A equipe brasileira da Copa Davis vai usar todo seu arsenal para superar a Austrália, no confronto pelas quartas-de-final da Copa Davis, de sexta-feira a domingo, em Florianópolis. As armas não estão apenas nas raquetes dos jogadores e, como disse o técnico Ricardo Acioly, também nas condições da disputa, como, por exemplo, uma quadra de saibro tão lenta a ponto de irritar os adversários. Patrick Rafter, um dos titulares do time australiano, está inconformado com o piso e treinou resmungando e bravo."A quadra está como queremos", afirmou Acioly. "Na Austrália fomos obrigados a jogar na grama e, agora, a vez deles jogarem dentro de nossas condições". O mando de jogo na Davis propicia mesmo estas artimanhas e recursos.E todas as armas são válidas, além, é claro de contar com o forte apoio da torcida. Gustavo Kuerten lembrou ainda que até o aspecto psicológico pode ser importante nesta luta por uma vaga nas semifinais. E lembrou que a bola dos jogos será da marca Roland Garros. "Isto vai servir para nos trazer boas recordações", disse.Fernando Meligeni vai usar também as suas armas.
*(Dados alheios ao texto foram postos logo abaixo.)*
Lemma sends_trivial {A} Q (m : SM A) R : sends Q m R -> sends (fun _ => True) m (fun _ => True).
Proof. intros Hm l l' x E. destruct (Hm _ _ _ E) as [(es & -> & _) _]. split; [|done]. exists es. split; [done|]. by apply Forall_true. Qed.

Lemma session_accounts r addr from rcpts raw pol env dial : accounts rcpts (client_session r addr from rcpts raw pol env dial).
Proof.
  unfold client_session. destruct dial as [c|e]; [|intros l l' x [= <- <-]; exists [], (fails ("connecting to " +:+ addr) e);
    rewrite app_nil_r; split_and!; [done..|]; apply accounted_error; [done|set_solver]].
  apply accounts_bind; [eapply sends_trivial, (secure_transport_sends r)|apply secure_transport_errors|]. intros tr.
  apply accounts_bind; [by apply sends_say|apply only_errors_say|]. intros _.
  apply accounts_bind; [by apply sends_check|apply only_errors_fails|]. intros _.
  apply accounts_bind; [|apply authenticate_errors|intros _; apply transaction_accounts].
  unfold authenticate. repeat first [by apply sends_exit | by apply sends_ret | by apply sends_check | case_match
    | eapply sends_bind; [by apply sends_say|intros _ _]].
Qed.

(** * Deliveries

    [pkeeps I m R] for the policy decisions; [keeps I Q m R] for a delivery:
    [I] is kept, the result has [R], and the events added to the log have [Q]. *)

Definition pkeeps {A} (I : PState -> Prop) (m : PM A) (R : A -> Prop) : Prop :=
  forall s s' a, I s -> m s = Some (s', a) -> I s' /\ R a.
Definition keeps {A} (I : PState -> Prop) (m : RM A) (R : list Event -> A -> Prop) : Prop :=
  forall s s' a, I (rs_policy s) -> m s = Some (s', a) ->
    I (rs_policy s') /\ exists es, rs_log s' = rs_log s ++ es /\ R es a.

Lemma pkeeps_ret {A} I (a : A) (R : A -> Prop) : R a -> pkeeps I (pret a) R.
Proof. intros HR s s' b HI [= <- <-]. done. Qed.
Lemma pkeeps_bind {A B} I (m : PM A) (f : A -> PM B) R R' :
  pkeeps I m R -> (forall a, R a -> pkeeps I (f a) R') -> pkeeps I (pmbind m f) R'.
Proof.
  intros Hm Hf s s' b HI. unfold pmbind. destruct (m s) as [[s1 a]|] eqn:E; [|done]. destruct (Hm _ _ _ HI E). by apply Hf.
Qed.
(** A predicate on the cached policies alone. *)
Definition on_entries (I : PState -> Prop) : Prop := forall e v n v' n', I (mkPState e v n) -> I (mkPState e v' n').
Lemma pkeeps_outside {A} I (f : nat -> A) : on_entries I -> pkeeps I (outside f) (fun a => exists n, a = f n).
Proof. intros HI [e v n] s' a Hs [= <- <-]. split; [by eapply HI|eauto]. Qed.
Lemma pkeeps_clock D I : pkeeps I (pclock D) (fun _ => True).
Proof. by intros s s' a Hs [= <- <-]. Qed.

Lemma rkeeps_ret {A} I (a : A) (R : list Event -> A -> Prop) : R [] a -> keeps I (rret a) R.
Proof. intros HR s s' b HI [= <- <-]. split; [done|]. exists []. by rewrite app_nil_r. Qed.
Lemma rkeeps_bind {A B} I (m : RM A) (f : A -> RM B) R R' :
  keeps I m R -> (forall es a, R es a -> keeps I (f a) (fun es2 b => R' (es ++ es2) b)) -> keeps I (rbind m f) R'.
Proof.
  intros Hm Hf s s' b HI. unfold rbind. destruct (m s) as [[s1 a]|] eqn:E; [|done]. destruct (Hm _ _ _ HI E) as (HI1 & es & Hl & HR).
  intros Ef. destruct (Hf _ _ HR _ _ _ HI1 Ef) as (HI2 & es2 & Hl2 & HR2). split; [done|]. exists (es ++ es2).
  by rewrite Hl2, Hl, app_assoc.
Qed.
Lemma keeps_policy {A} I (m : PM A) R : pkeeps I m R -> keeps I (decide_policy m) (fun es a => es = [] /\ R a).
Proof.
  intros Hm s s' a HI. unfold decide_policy. destruct (m (rs_policy s)) as [[p b]|] eqn:E; [|done]. intros [= <- <-].
  destruct (Hm _ _ _ HI E). split; [done|]. exists []. by rewrite app_nil_r.
Qed.

Context (D : DnsEnv) (dial : nat -> string -> result Conn) (range : gmap string (list string) -> list (string * list string)).
#[local] Notation send := (send ParseIP tlsa_verify pkix_verify dial).
#[local] Notation host_loop := (host_loop ParseIP tlsa_verify pkix_verify D dial).
#[local] Notation domain_loop := (domain_loop ParseIP tlsa_verify pkix_verify D dial).
#[local] Notation deliverViaMX := (deliverViaMX ParseIP tlsa_verify pkix_verify D dial range).
#[local] Notation deliver := (deliver ParseIP tlsa_verify pkix_verify D dial range).

Lemma keeps_send I r addr from rcpts raw pol env :
  keeps I (send r addr from rcpts raw pol env)
    (fun es o => Forall (session_event r addr pol (default addr (SplitHostPort addr))) es /\ accounted rcpts es o).
Proof.
  intros s s' o HI. unfold send. pose proof (sendToHostOpts_log r addr from rcpts raw pol env (dial (rs_dials s) addr)) as Hl.
  unfold sendToHostOpts in *. destruct (client_session r addr from rcpts raw pol env (dial (rs_dials s) addr) []) as [l x] eqn:E.
  apply session_accounts in E as (es & o' & Hes & -> & Ha). cbn in Hes. subst l. intros [= <- <-]. split; [done|]. by exists es.
Qed.

(** ** Recipients by domain *)

Lemma by_domain_lookup rcpts d : default [] (by_domain rcpts !! d) = filter (fun r => rcpt_domain r = Some d) rcpts.
Proof.
  unfold by_domain. rewrite <- (app_nil_l (filter _ _)).
  change (@nil string) with (default [] ((∅ : gmap string (list string)) !! d)) at 2. generalize (∅ : gmap string (list string)).
  induction rcpts as [|rcpt rcpts IH]; intros m; cbn [foldl]; [by rewrite app_nil_r|]. rewrite IH. rewrite filter_cons. unfold add_rcpt.
  destruct (rcpt_domain rcpt) as [d'|]; case_decide as Hd; simplify_eq; try done.
  - rewrite lookup_insert_eq. cbn. by rewrite <- app_assoc.
  - by rewrite lookup_insert_ne by congruence.
Qed.
(* ===== verification/RateLimitThm.v ===== *)
(** The limiters keep their bounds. *)

From S2P Require Import Prelude GoStrings RateLimit.
From Stdlib Require Import Ascii.

(** * Sliding windows *)

(** The units granted at the times of [log] that fall in the window ending at [T]. *)
Definition in_window (window T : Z) (log : list Z) : list Z :=
  List.filter (fun t => (T - window <? t) && (t <=? T)) log.
(** No window of the given length holds more than [limit] units. *)
Definition bounded (limit window : Z) (log : list Z) : Prop :=
  forall T, Z.of_nat (length (in_window window T log)) <= limit.

Lemma live_mono window now now' ts : now <= now' -> live window now' (live window now ts) = live window now' ts.
Proof.
  intros Hn. unfold live. induction ts as [|t ts IH]; [done|]. cbn.
  destruct (Z.ltb_spec (now - window) t); cbn; [|rewrite IH; by rewrite (proj2 (Z.ltb_ge _ _)) by lia].
  by rewrite IH.
Qed.
Lemma live_app window now a b : live window now (a ++ b) = live window now a ++ live window now b.
Proof. apply List.filter_app. Qed.
Lemma live_later window now now' a b :
  now <= now' -> live window now a = live window now b -> live window now' a = live window now' b.
Proof. intros Hn E. rewrite <- (live_mono window now now' a), <- (live_mono window now now' b), E by done. done. Qed.

Lemma in_window_app window T a b : in_window window T (a ++ b) = in_window window T a ++ in_window window T b.
Proof. apply List.filter_app. Qed.
Lemma in_window_none window T n now : T < now -> in_window window T (replicate n now) = [].
Proof. intros HT. unfold in_window. induction n as [|n IH]; [done|]. cbn. by rewrite (proj2 (Z.leb_gt _ _)), andb_false_r by lia. Qed.
Lemma in_window_length window T l : (length (in_window window T l) <= length l)%nat.
Proof. apply List.filter_length_le. Qed.
(** A window that ends later holds only what is live now. *)
Lemma in_window_live window now T l :
  now <= T -> (length (in_window window T l) <= length (live window now l))%nat.
Proof.
  intros HT. unfold in_window, live. induction l as [|t l IH]; [done|]. cbn.
  destruct (Z.ltb_spec (T - window) t); cbn; [|destruct (Z.ltb_spec (now - window) t); cbn; lia].
  rewrite (proj2 (Z.ltb_lt _ _)) by lia. destruct (t <=? T); cbn; lia.
Qed.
Jogador de muita raça, luta e preparo físico de maratonista, disse estar preparado para passar muitas horas na quadra diante de Lleyton Hewitt, na primeira rodada de sexta-feira. "Acho aconselhável a torcida trazer bronzeador, almofada e estar preparada para torcer por muitas horas", garantiu. "Estou preparado para fazer um jogo longo".A torcida será uma das armas do Brasil, mas os jogadores esperam que não se exalte a ponto de prejudicar o time brasileiro. Pelas regras da Davis, os exageros dos torcedores podem resultar em punições à equipe da casa. Guga, como uma espécie de embaixador, já tratou até de tranqüilizar os australianos, que chegaram esperando por muitas hostilidades do público. "Conversei com o Rafter e ele ficou muito mais tranqüilo", disse. "Expliquei que o público brasileiro é festivo e não tem nada contra os australianos".